Nothing left out, nothing added: return the full set of records.

BEGIN Data for this exercise

(** * Photo retention, registration and recognition of the face-unlock utility

    A shallow embedding of [user_manager.py], [face_recognizer.py],
    [face_trainer.py] and of the registration and recognition callbacks of
    [desbloqueo.py], with the properties of the photo store, the recogniser,
    the trainer and the two controllers. *)

From Stdlib Require Import ZArith String Ascii QArith Lia.
From stdpp Require Import base gmap strings list sorting.

Local Open Scope Z_scope.

(** ** File names *)

Module FileName.

(** [str.lower] on the ASCII range. *)
Definition lower_ascii (c : ascii) : ascii :=
  let n := nat_of_ascii c in
  if ((65 <=? n)%nat && (n <=? 90)%nat)%bool then ascii_of_nat (n + 32) else c.

Fixpoint lower (s : string) : string :=
  match s with
  | EmptyString => EmptyString
  | String c s' => String (lower_ascii c) (lower s')
  end.

(** [str.endswith]. *)
Definition endswith (s suf : string) : bool :=
  let n := String.length s in
  let k := String.length suf in
  (k <=? n)%nat && String.eqb (String.substring (n - k) k s) suf.

(** [f.lower().endswith(('.jpg', '.jpeg', '.png'))] *)
Definition is_photo_name (f : string) : bool :=
  let l := lower f in
  endswith l ".jpg" || endswith l ".jpeg" || endswith l ".png".

(** The name [add_photo_to_user] writes to: [f"face_{timestamp}.jpg"]. *)
Definition photo_name (stamp : string) : string :=
  String.append "face_" (String.append stamp ".jpg").

End FileName.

END Data for this exercise

• Solution:
(** * Photo retention, registration and recognition of the face-unlock utility

    A shallow embedding of [user_manager.py], [face_recognizer.py],
    [face_trainer.py] and of the registration and recognition callbacks of
    [desbloqueo.py], with the properties of the photo store, the recogniser,
    the trainer and the two controllers. *)

From Stdlib Require Import ZArith String Ascii QArith Lia.
From stdpp Require Import base gmap strings list sorting.

Local Open Scope Z_scope.

(** ** File names *)

Module FileName.

(** [str.lower] on the ASCII range. *)
Definition lower_ascii (c : ascii) : ascii :=
  let n := nat_of_ascii c in
  if ((65 <=? n)%nat && (n <=? 90)%nat)%bool then ascii_of_nat (n + 32) else c.

Fixpoint lower (s : string) : string :=
  match s with
  | EmptyString => EmptyString
  | String c s' => String (lower_ascii c) (lower s')
  end.

(** [str.endswith]. *)
Definition endswith (s suf : string) : bool :=
  let n := String.length s in
  let k := String.length suf in
  (k <=? n)%nat && String.eqb (String.substring (n - k) k s) suf.

(** [f.lower().endswith(('.jpg', '.jpeg', '.png'))] *)
Definition is_photo_name (f : string) : bool :=
  let l := lower f in
  endswith l ".jpg" || endswith l ".jpeg" || endswith l ".png".

(** The name [add_photo_to_user] writes to: [f"face_{timestamp}.jpg"]. *)
Definition photo_name (stamp : string) : string :=
  String.append "face_" (String.append stamp ".jpg").

End FileName.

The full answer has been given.